─── Data for processing

Lemma quiet_validateRuntime cfg r : quiet (validateRuntime cfg r).
Proof. unfold validateRuntime. solve_quiet. Qed.
Lemma quiet_listRunningVMs cfg : quiet (listRunningVMs cfg).
Proof. unfold listRunningVMs. solve_quiet. Qed.
#[export] Hint Resolve quiet_validateRuntime quiet_listRunningVMs : quiet.
Lemma quiet_noLive cfg name : quiet (noLiveRuntimeLocked cfg name).
Proof. unfold noLiveRuntimeLocked. solve_quiet. Qed.
Lemma quiet_cleanupCgroup name : quiet (cleanupFirecrackerCgroup name).
Proof. unfold cleanupFirecrackerCgroup. solve_quiet. Qed.
Lemma quiet_both a b : quiet a → quiet b → quiet (both a b).
Proof. intros Ha Hb. unfold both. solve_quiet. destruct a0, a1; solve_quiet. Qed.
Lemma quiet_ignore_missing m : quiet m → quiet (ignore_missing m).
Proof. intros Hm. unfold ignore_missing. solve_quiet. Qed.
#[export] Hint Resolve quiet_noLive quiet_cleanupCgroup quiet_both quiet_ignore_missing : quiet.
Lemma quiet_cleanupVMRuntime cfg name : quiet (cleanupVMRuntime cfg name).
Proof. unfold cleanupVMRuntime, cleanupJailedRuntimePaths. solve_quiet. Qed.
Lemma quiet_lstat_jail p : quiet (lstat_jail p).
Proof. apply quiet_query_machine. Qed.
Lemma quiet_lstat_socket p : quiet (lstat_socket p).
Proof. apply quiet_query_machine. Qed.
Lemma quiet_Validate_disk p : quiet (ValidateDiskSubvolume p).
Proof. apply quiet_query_machine. Qed.
Lemma quiet_stampFile p : quiet (stampFile p).
Proof. apply quiet_query_machine. Qed.
Lemma quiet_waitPidfd p t : quiet (waitPidfd p t).
Proof. apply quiet_query_machine. Qed.
Lemma quiet_sigkill p t : quiet (sigkill p t).
Proof. apply quiet_env_machine. Qed.
#[export] Hint Resolve quiet_cleanupVMRuntime quiet_lstat_jail quiet_lstat_socket quiet_Validate_disk
  quiet_stampFile quiet_waitPidfd quiet_sigkill : quiet.

(** *** Reading receipts *)

Lemma quiet_readReceipt cfg q : quiet (readReceipt cfg q).
Proof. unfold readReceipt. solve_quiet. Qed.
#[export] Hint Resolve quiet_readReceipt : quiet.
Lemma quiet_read_entry cfg name e : quiet (read_entry cfg name e).
Proof. unfold read_entry. solve_quiet. Qed.
#[export] Hint Resolve quiet_read_entry : quiet.
Lemma quiet_scan_active cfg name es a : quiet (scan_active cfg name es a).
Proof.
  revert a. induction es as [|e es IH]; intros a; simpl; [apply within_ret, _|].
  solve_quiet; apply IH.
Qed.
#[export] Hint Resolve quiet_scan_active : quiet.
Lemma quiet_activeReceipt cfg name : quiet (activeReceipt cfg name).
Proof. unfold activeReceipt. solve_quiet. Qed.
#[export] Hint Resolve quiet_activeReceipt : quiet.
Lemma quiet_nameVacant cfg name : quiet (nameVacantLocked cfg name).
Proof. unfold nameVacantLocked. solve_quiet. Qed.
Lemma quiet_deletionFence cfg name id : quiet (coldDeletionFence cfg name id).
Proof. unfold coldDeletionFence. solve_quiet. Qed.
Lemma quiet_readCold cfg name id : quiet (readCold cfg name id).
Proof. unfold readCold. solve_quiet. Qed.
#[export] Hint Resolve quiet_nameVacant quiet_deletionFence quiet_readCold : quiet.
Lemma quiet_startFence cfg name id : quiet (coldStartFence cfg name id).
Proof. unfold coldStartFence. solve_quiet. Qed.
Lemma quiet_readRAM cfg name : quiet (readRAMState cfg name).
Proof. unfold readRAMState. solve_quiet. Qed.
Lemma quiet_discardRAM cfg name : quiet (discardRAMState cfg name).
Proof. unfold discardRAMState. solve_quiet. Qed.
#[export] Hint Resolve quiet_startFence quiet_readRAM quiet_discardRAM : quiet.
Lemma quiet_checkRAM marshal cfg req : quiet (checkRAMState marshal cfg req).
Proof. unfold checkRAMState. solve_quiet. Qed.
Lemma quiet_unowned cfg name : quiet (unowned_runtime cfg name).
Proof. unfold unowned_runtime. solve_quiet. Qed.
#[export] Hint Resolve quiet_checkRAM quiet_unowned : quiet.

──────

▸ Problem:
Give back all the data exactly as it was written.

▸ Response area:
Lemma quiet_validateRuntime cfg r : quiet (validateRuntime cfg r).
Proof. unfold validateRuntime. solve_quiet. Qed.
Lemma quiet_listRunningVMs cfg : quiet (listRunningVMs cfg).
Proof. unfold listRunningVMs. solve_quiet. Qed.
#[export] Hint Resolve quiet_validateRuntime quiet_listRunningVMs : quiet.
Lemma quiet_noLive cfg name : quiet (noLiveRuntimeLocked cfg name).
Proof. unfold noLiveRuntimeLocked. solve_quiet. Qed.
Lemma quiet_cleanupCgroup name : quiet (cleanupFirecrackerCgroup name).
Proof. unfold cleanupFirecrackerCgroup. solve_quiet. Qed.
Lemma quiet_both a b : quiet a → quiet b → quiet (both a b).
Proof. intros Ha Hb. unfold both. solve_quiet. destruct a0, a1; solve_quiet. Qed.
Lemma quiet_ignore_missing m : quiet m → quiet (ignore_missing m).
Proof. intros Hm. unfold ignore_missing. solve_quiet. Qed.
#[export] Hint Resolve quiet_noLive quiet_cleanupCgroup quiet_both quiet_ignore_missing : quiet.
Lemma quiet_cleanupVMRuntime cfg name : quiet (cleanupVMRuntime cfg name).
Proof. unfold cleanupVMRuntime, cleanupJailedRuntimePaths. solve_quiet. Qed.
Lemma quiet_lstat_jail p : quiet (lstat_jail p).
Proof. apply quiet_query_machine. Qed.
Lemma quiet_lstat_socket p : quiet (lstat_socket p).
Proof. apply quiet_query_machine. Qed.
Lemma quiet_Validate_disk p : quiet (ValidateDiskSubvolume p).
Proof. apply quiet_query_machine. Qed.
Lemma quiet_stampFile p : quiet (stampFile p).
Proof. apply quiet_query_machine. Qed.
Lemma quiet_waitPidfd p t : quiet (waitPidfd p t).
Proof. apply quiet_query_machine. Qed.
Lemma quiet_sigkill p t : quiet (sigkill p t).
Proof. apply quiet_env_machine. Qed.
#[export] Hint Resolve quiet_cleanupVMRuntime quiet_lstat_jail quiet_lstat_socket quiet_Validate_disk
  quiet_stampFile quiet_waitPidfd quiet_sigkill : quiet.

(** *** Reading receipts *)

Lemma quiet_readReceipt cfg q : quiet (readReceipt cfg q).
Proof. unfold readReceipt. solve_quiet. Qed.
#[export] Hint Resolve quiet_readReceipt : quiet.
Lemma quiet_read_entry cfg name e : quiet (read_entry cfg name e).
Proof. unfold read_entry. solve_quiet. Qed.
#[export] Hint Resolve quiet_read_entry : quiet.
Lemma quiet_scan_active cfg name es a : quiet (scan_active cfg name es a).
Proof.
  revert a. induction es as [|e es IH]; intros a; simpl; [apply within_ret, _|].
  solve_quiet; apply IH.
Qed.
#[export] Hint Resolve quiet_scan_active : quiet.
Lemma quiet_activeReceipt cfg name : quiet (activeReceipt cfg name).
Proof. unfold activeReceipt. solve_quiet. Qed.
#[export] Hint Resolve quiet_activeReceipt : quiet.
Lemma quiet_nameVacant cfg name : quiet (nameVacantLocked cfg name).
Proof. unfold nameVacantLocked. solve_quiet. Qed.
Lemma quiet_deletionFence cfg name id : quiet (coldDeletionFence cfg name id).
Proof. unfold coldDeletionFence. solve_quiet. Qed.
Lemma quiet_readCold cfg name id : quiet (readCold cfg name id).
Proof. unfold readCold. solve_quiet. Qed.
#[export] Hint Resolve quiet_nameVacant quiet_deletionFence quiet_readCold : quiet.
Lemma quiet_startFence cfg name id : quiet (coldStartFence cfg name id).
Proof. unfold coldStartFence. solve_quiet. Qed.
Lemma quiet_readRAM cfg name : quiet (readRAMState cfg name).
Proof. unfold readRAMState. solve_quiet. Qed.
Lemma quiet_discardRAM cfg name : quiet (discardRAMState cfg name).
Proof. unfold discardRAMState. solve_quiet. Qed.
#[export] Hint Resolve quiet_startFence quiet_readRAM quiet_discardRAM : quiet.
Lemma quiet_checkRAM marshal cfg req : quiet (checkRAMState marshal cfg req).
Proof. unfold checkRAMState. solve_quiet. Qed.
Lemma quiet_unowned cfg name : quiet (unowned_runtime cfg name).
Proof. unfold unowned_runtime. solve_quiet. Qed.
#[export] Hint Resolve quiet_checkRAM quiet_unowned : quiet.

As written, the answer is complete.